### Exercise directions
Every line of the material below, from the top through the line with "Definition externalEgressRouteHealth (routes", should be reproduced exactly.

*** Exercise materials ***

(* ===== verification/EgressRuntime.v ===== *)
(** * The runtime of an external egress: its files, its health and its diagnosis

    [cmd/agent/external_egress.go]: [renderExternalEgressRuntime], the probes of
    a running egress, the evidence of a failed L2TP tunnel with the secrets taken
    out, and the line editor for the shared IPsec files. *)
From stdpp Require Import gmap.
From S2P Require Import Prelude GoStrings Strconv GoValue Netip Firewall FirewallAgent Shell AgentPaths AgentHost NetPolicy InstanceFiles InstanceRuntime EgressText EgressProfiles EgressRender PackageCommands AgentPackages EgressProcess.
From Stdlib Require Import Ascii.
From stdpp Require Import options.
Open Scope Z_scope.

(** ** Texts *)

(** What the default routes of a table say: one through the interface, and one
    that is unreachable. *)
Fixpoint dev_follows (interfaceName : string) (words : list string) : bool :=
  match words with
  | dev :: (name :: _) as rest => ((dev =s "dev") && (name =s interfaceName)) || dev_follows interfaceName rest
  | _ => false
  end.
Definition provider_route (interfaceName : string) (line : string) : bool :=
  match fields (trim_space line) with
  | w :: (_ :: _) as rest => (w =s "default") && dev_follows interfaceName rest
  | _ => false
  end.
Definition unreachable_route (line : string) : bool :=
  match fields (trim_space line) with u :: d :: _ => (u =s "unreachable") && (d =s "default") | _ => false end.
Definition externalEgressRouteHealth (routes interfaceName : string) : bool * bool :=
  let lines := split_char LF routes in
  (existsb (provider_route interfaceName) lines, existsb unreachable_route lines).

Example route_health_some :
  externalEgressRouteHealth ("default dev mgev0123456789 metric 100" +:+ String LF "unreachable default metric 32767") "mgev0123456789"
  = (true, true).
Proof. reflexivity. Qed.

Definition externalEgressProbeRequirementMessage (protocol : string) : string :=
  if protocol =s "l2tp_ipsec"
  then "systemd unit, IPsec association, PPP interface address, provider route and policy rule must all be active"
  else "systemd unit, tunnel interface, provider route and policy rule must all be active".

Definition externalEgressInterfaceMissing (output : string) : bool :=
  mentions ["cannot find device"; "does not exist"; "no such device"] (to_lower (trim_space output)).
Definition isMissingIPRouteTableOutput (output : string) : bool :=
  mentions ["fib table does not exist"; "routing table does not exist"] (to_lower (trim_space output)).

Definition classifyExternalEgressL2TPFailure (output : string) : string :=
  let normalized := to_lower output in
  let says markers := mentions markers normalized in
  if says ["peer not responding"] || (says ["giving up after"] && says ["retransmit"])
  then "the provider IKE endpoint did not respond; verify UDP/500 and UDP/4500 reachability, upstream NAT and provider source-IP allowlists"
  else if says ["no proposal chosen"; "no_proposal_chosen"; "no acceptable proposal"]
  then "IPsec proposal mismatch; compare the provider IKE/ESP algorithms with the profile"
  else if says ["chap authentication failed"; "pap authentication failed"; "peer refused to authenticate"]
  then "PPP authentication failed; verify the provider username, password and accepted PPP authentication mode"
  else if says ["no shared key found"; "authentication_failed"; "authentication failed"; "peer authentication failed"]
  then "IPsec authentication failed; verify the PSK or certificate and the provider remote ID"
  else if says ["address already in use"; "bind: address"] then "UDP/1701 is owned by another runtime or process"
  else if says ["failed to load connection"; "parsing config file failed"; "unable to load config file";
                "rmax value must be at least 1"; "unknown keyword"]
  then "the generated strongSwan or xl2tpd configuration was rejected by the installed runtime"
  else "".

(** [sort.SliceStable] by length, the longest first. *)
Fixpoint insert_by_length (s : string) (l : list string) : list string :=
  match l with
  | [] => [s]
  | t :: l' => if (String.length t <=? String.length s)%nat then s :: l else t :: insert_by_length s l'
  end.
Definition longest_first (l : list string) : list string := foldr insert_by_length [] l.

*** End of Exercise materials ***

### Answer for this exercise
(* ===== verification/EgressRuntime.v ===== *)
(** * The runtime of an external egress: its files, its health and its diagnosis

    [cmd/agent/external_egress.go]: [renderExternalEgressRuntime], the probes of
    a running egress, the evidence of a failed L2TP tunnel with the secrets taken
    out, and the line editor for the shared IPsec files. *)
From stdpp Require Import gmap.
From S2P Require Import Prelude GoStrings Strconv GoValue Netip Firewall FirewallAgent Shell AgentPaths AgentHost NetPolicy InstanceFiles InstanceRuntime EgressText EgressProfiles EgressRender PackageCommands AgentPackages EgressProcess.
From Stdlib Require Import Ascii.
From stdpp Require Import options.
Open Scope Z_scope.

(** ** Texts *)

(** What the default routes of a table say: one through the interface, and one
    that is unreachable. *)
Fixpoint dev_follows (interfaceName : string) (words : list string) : bool :=
  match words with
  | dev :: (name :: _) as rest => ((dev =s "dev") && (name =s interfaceName)) || dev_follows interfaceName rest
  | _ => false
  end.
Definition provider_route (interfaceName : string) (line : string) : bool :=
  match fields (trim_space line) with
  | w :: (_ :: _) as rest => (w =s "default") && dev_follows interfaceName rest
  | _ => false
  end.
Definition unreachable_route (line : string) : bool :=
  match fields (trim_space line) with u :: d :: _ => (u =s "unreachable") && (d =s "default") | _ => false end.
Definition externalEgressRouteHealth (routes interfaceName : string) : bool * bool :=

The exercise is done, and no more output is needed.